### [Data under study]
----------
(* ===== verification/Bio.v ===== *)
(** * kernel/bio.c: the buffer cache

    The cache is the array of [NBUF] buffers and the list head, linked in
    order of use through [prev] and [next]; a pointer to a buffer is its
    index, and the head has index [NBUF].  [disk_rw] is what the cache sees of
    the disk driver: the transfer of one block, after which [b->disk] is 0;
    the sequence of the writes is kept for reasoning about crashes. *)
From S2P Require Import Prelude Kmonad Riscv Mem Block Sleeplock.

Record buf := Buf {
  valid : Z;        (** has data been read from disk? *)
  bdisk : Z;        (** does disk "own" buf? *)
  bdev : Z;
  blockno : Z;
  block_lk : sleeplock;
  refcnt : Z;
  prev : nat;
  next : nat;
  data : block;
}.

#[global] Instance buf_inhabited : Inhabited buf :=
  populate (Buf 0 0 0 0 (SleepLock 0 0) 0 0 0 zblock).

Definition set_valid v b := Buf v (bdisk b) (bdev b) (blockno b) (block_lk b) (refcnt b) (prev b) (next b) (data b).
Definition set_id d n b := Buf (valid b) (bdisk b) d n (block_lk b) (refcnt b) (prev b) (next b) (data b).
Definition set_lk l b := Buf (valid b) (bdisk b) (bdev b) (blockno b) l (refcnt b) (prev b) (next b) (data b).
Definition set_refcnt r b := Buf (valid b) (bdisk b) (bdev b) (blockno b) (block_lk b) r (prev b) (next b) (data b).
Definition set_prev p b := Buf (valid b) (bdisk b) (bdev b) (blockno b) (block_lk b) (refcnt b) p (next b) (data b).
Definition set_next n b := Buf (valid b) (bdisk b) (bdev b) (blockno b) (block_lk b) (refcnt b) (prev b) n (data b).
Definition set_data d b := Buf (valid b) (bdisk b) (bdev b) (blockno b) (block_lk b) (refcnt b) (prev b) (next b) d.

Section bio.
Context {D : BlockDev}.

Record bstate := Bst {
  bufs : list buf;                 (** [bcache.buf] and, last, [bcache.head] *)
  dsk : disk;
  dwrites : list (Z * block);      (** the disk writes so far, in order *)
}.

Definition nbuf : nat := Z.to_nat NBUF.
Definition bhead : nat := nbuf.

Definition buf_at (s : bstate) (i : nat) : buf := bufs s !!! i.
Definition upd_buf (i : nat) (f : buf -> buf) (s : bstate) : bstate :=
  Bst (<[i := f (buf_at s i)]> (bufs s)) (dsk s) (dwrites s).

Definition bcache_lock : lockid := ("bcache", 0).
Definition buf_lk (i : nat) : chan := ("buffer", Z.of_nat i).

(** Operations on the sleep lock of buffer [i]. *)
Definition on_lk {A} (i : nat) (m : K sleeplock A) : K bstate A :=
  zoom (fun s => block_lk (buf_at s i)) (fun lk => upd_buf i (set_lk lk)) m.

Definition mod_buf (i : nat) (f : buf -> buf) : K bstate unit := modify (upd_buf i f).
Definition get_buf {A} (i : nat) (f : buf -> A) : K bstate A := gets (fun s => f (buf_at s i)).

(** The contract of [virtio_disk_rw]. *)
Definition disk_rw (i : nat) (write : bool) : K bstate unit :=
  modify (fun s =>
    let b := buf_at s i in
    if write then Bst (bufs s) (dwrite (dsk s) (blockno b) (data b)) (dwrites s ++ [(blockno b, data b)])
    else upd_buf i (set_data (dread (dsk s) (blockno b))) s).

Definition binit : K bstate unit :=
  initlock bcache_lock ;;
  mod_buf bhead (set_prev bhead) ;;
  mod_buf bhead (set_next bhead) ;;
  loop (nbuf + 1) (fun b =>
    if (b <? nbuf)%nat then
      n <- get_buf bhead next ;; mod_buf b (set_next n) ;;
      mod_buf b (set_prev bhead) ;;
      on_lk b (initsleeplock (buf_lk b)) ;;
      n <- get_buf bhead next ;; mod_buf n (set_prev b) ;;
      mod_buf bhead (set_next b) ;;
      ret (inl (b + 1)%nat)
    else ret (inr tt)) O.

Section proc.
Context (me : Z).   (** [myproc()->pid] *)

Definition bget (dev bno : Z) : K bstate nat :=
  acquire bcache_lock ;;
  (* Is the block already cached? *)
  b0 <- get_buf bhead next ;;
  r <- loop (nbuf + 1) (fun b =>
    if (b =? bhead)%nat then ret (inr None)
    else
      x <- get_buf b id ;;
      if (bdev x =? dev) && (blockno x =? bno) then
        mod_buf b (set_refcnt (u32 (refcnt x + 1))) ;;
        release bcache_lock ;;
        on_lk b (acquiresleep (buf_lk b) me) ;;
        ret (inr (Some b))
      else ret (inl (next x))) b0 ;;
  match r with
  | Some b => ret b
  | None =>
      (* Not cached: recycle the least recently used unused buffer. *)
      b0 <- get_buf bhead prev ;;
      loop (nbuf + 1) (fun b =>
        if (b =? bhead)%nat then panic "bget: no buffers"
        else
          x <- get_buf b id ;;
          if refcnt x =? 0 then
            mod_buf b (set_id dev bno) ;;
            mod_buf b (set_valid 0) ;;
            mod_buf b (set_refcnt 1) ;;
            release bcache_lock ;;
            on_lk b (acquiresleep (buf_lk b) me) ;;
            ret (inr b)
          else ret (inl (prev x))) b0
  end.

Definition bread (dev bno : Z) : K bstate nat :=
  b <- bget dev bno ;;
  v <- get_buf b valid ;;
  when (v =? 0) (disk_rw b false ;; mod_buf b (set_valid 1)) ;;
  ret b.

Definition bwrite (b : nat) : K bstate unit :=
  h <- on_lk b (holdingsleep (buf_lk b) me) ;;
  if negb h then panic "bwrite" else disk_rw b true.

(** Unlinks buffer [b] and puts it at the front of the list. *)
Definition relink (b : nat) : K bstate unit :=
  bn <- get_buf b next ;; bp <- get_buf b prev ;;
  mod_buf bn (set_prev bp) ;;
  bp <- get_buf b prev ;; bn <- get_buf b next ;;
  mod_buf bp (set_next bn) ;;
  hn <- get_buf bhead next ;;
  mod_buf b (set_next hn) ;;
  mod_buf b (set_prev bhead) ;;
  hn <- get_buf bhead next ;;
  mod_buf hn (set_prev b) ;;
  mod_buf bhead (set_next b).

Definition brelse (b : nat) : K bstate unit :=
  h <- on_lk b (holdingsleep (buf_lk b) me) ;;
  if negb h then panic "brelse"
  else
    on_lk b (releasesleep (buf_lk b)) ;;
    acquire bcache_lock ;;
    r <- get_buf b refcnt ;;
    mod_buf b (set_refcnt (u32 (r - 1))) ;;
    r <- get_buf b refcnt ;;
    when (r =? 0) (relink b) ;;   (* no one is waiting for it *)
    release bcache_lock.

Definition bpin (b : nat) : K bstate unit :=
  acquire bcache_lock ;;
  r <- get_buf b refcnt ;;
  mod_buf b (set_refcnt (u32 (r + 1))) ;;
  release bcache_lock.

Definition bunpin (b : nat) : K bstate unit :=
  acquire bcache_lock ;;
  r <- get_buf b refcnt ;;
  mod_buf b (set_refcnt (u32 (r - 1))) ;;
  release bcache_lock.
End proc.
End bio.

#[global] Opaque nbuf.
(* ===== verification/BioCache.v ===== *)
(** * The buffer cache is coherent

    Invariant of the cache, and the effect of [bread], [bwrite], [brelse],
    [bpin] and [bunpin] on it: at most one buffer per block, the ring ordered
    by use, and unused buffers always equal to the disk, so that recycling
    one loses nothing. *)
From S2P Require Import Prelude Kmonad Riscv Mem Block Sleeplock Bio BioRing.

Section cache.
Context {D : BlockDev}.
Implicit Types (s : bstate) (order l : list nat) (i j b : nat).

Definition nx s i := next (buf_at s i).
Definition pv s i := prev (buf_at s i).

Definition is_block (bno : Z) (x : buf) : Prop := bdev x = ROOTDEV /\ blockno x = bno.
#[global] Instance is_block_dec bno x : Decision (is_block bno x).
Proof. unfold is_block. apply _. Defined.

Record bio_inv s order : Prop := {
  bi_len : length (bufs s) = S nbuf;
  bi_ring : seg (nx s) (pv s) bhead order bhead;
  bi_perm : order ≡ₚ seq 0 nbuf;
  bi_uniq : forall i j bno, (i < nbuf)%nat -> (j < nbuf)%nat ->
    is_block bno (buf_at s i) -> is_block bno (buf_at s j) -> i = j;
  bi_ref : forall i, (i < nbuf)%nat -> 0 <= refcnt (buf_at s i) < 2 ^ 31;
  bi_lock : forall i, (i < nbuf)%nat -> locked (block_lk (buf_at s i)) <> 0 -> 0 < refcnt (buf_at s i);
  bi_clean : forall i, (i < nbuf)%nat -> bdev (buf_at s i) = ROOTDEV -> valid (buf_at s i) <> 0 ->
    refcnt (buf_at s i) = 0 -> data (buf_at s i) = dread (dsk s) (blockno (buf_at s i));
  bi_data : forall i, (i < nbuf)%nat -> block_ok (data (buf_at s i));
  bi_disk : disk_ok (dsk s);
}.

(** ** Reading and updating buffers *)

Lemma buf_at_upd s i f j :
  (i < length (bufs s))%nat ->
  buf_at (upd_buf i f s) j = if decide (i = j) then f (buf_at s i) else buf_at s j.
Proof. intros Hi. unfold buf_at at 1. simpl. by rewrite list_insert_total. Qed.

Lemma upd_buf_len s i f : length (bufs (upd_buf i f s)) = length (bufs s).
Proof. apply length_insert. Qed.

Lemma upd_buf_upd s i f g :
  (i < length (bufs s))%nat -> upd_buf i g (upd_buf i f s) = upd_buf i (fun x => g (f x)) s.
Proof.
  intros Hi. unfold upd_buf at 1. rewrite buf_at_upd, decide_True by done.
  unfold upd_buf. simpl. by rewrite list_insert_insert_eq.
Qed.

Lemma order_spec s order i : bio_inv s order -> i ∈ order <-> (i < nbuf)%nat.
Proof. intros H. rewrite (bi_perm _ _ H), elem_of_seq. lia. Qed.

Lemma order_nodup s order : bio_inv s order -> NoDup order.
Proof. intros H. rewrite (bi_perm _ _ H). apply NoDup_seq. Qed.

Lemma order_len s order : bio_inv s order -> length order = nbuf.
Proof. intros H. rewrite (bi_perm _ _ H). apply length_seq. Qed.

Lemma head_not_in s order : bio_inv s order -> bhead ∉ order.
Proof. intros H. rewrite (order_spec _ _ _ H). unfold bhead. lia. Qed.

(** ** Searching the ring *)

(** The loops of [bget]: run through the ring in the direction [dir] until
    the test holds. *)
Lemma ring_search {R} (dir back : nat -> nat) (p : buf -> bool) (E : K bstate (nat + R))
    (F : nat -> buf -> K bstate (nat + R)) (nxt : buf -> nat) (Q : R -> ctx -> bstate -> Prop)
    l x fuel c s :
  (forall i, dir i = nxt (buf_at s i)) ->
  seg dir back x l bhead -> bhead ∉ l -> (length l < fuel)%nat ->
  (forall l1 i l2, l = l1 ++ i :: l2 -> p (buf_at s i) = true -> (forall j, j ∈ l1 -> p (buf_at s j) = false) ->
     wp (F i (buf_at s i)) (fun r c' s' => match r with inr v => Q v c' s' | inl _ => False end) c s) ->
  ((forall j, j ∈ l -> p (buf_at s j) = false) ->
     wp E (fun r c' s' => match r with inr v => Q v c' s' | inl _ => False end) c s) ->
  wp (loop fuel (fun b => if (b =? bhead)%nat then E
        else x <- get_buf b id ;; if p x then F b x else ret (inl (nxt x))) (dir x)) Q c s.
Proof.
  intros Hdir. revert x fuel. induction l as [|z l IH]; intros x fuel Hs Hh Hf HF HE;
    (destruct fuel as [|fuel]; [simpl in Hf; lia|]); cbn [loop]; simpl in Hs.
  - destruct Hs as [-> _]. rewrite Nat.eqb_refl. kstep.
    eapply wp_mono; [apply HE; set_solver|]. intros [?|v] c' s' Hv; [done|by kstep].
  - destruct Hs as (-> & _ & Hs). rewrite (proj2 (Nat.eqb_neq z bhead)) by set_solver.
    unfold get_buf. kstep. kstep. kstep. unfold id. destruct (p (buf_at s z)) eqn:Hp.
    + eapply wp_mono; [apply (HF [] z l); [done|done|set_solver]|].
      intros [?|v] c' s' Hv; [done|by kstep].
    + kstep. rewrite <- Hdir. apply IH; [done|set_solver|simpl in Hf; lia| |].
      * intros l1 i l2 -> Hi Hl1. apply (HF (z :: l1) i l2); [done|done|].
        intros j [->|Hj]%elem_of_cons; [done|by apply Hl1].
      * intros Hl. apply HE. intros j [->|Hj]%elem_of_cons; [done|by apply Hl].
Qed.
----------
### [Directions for this task]
Determine the number of lines in the entries that contain the word "buffers". Give that number and nothing more.

### [Solution]
4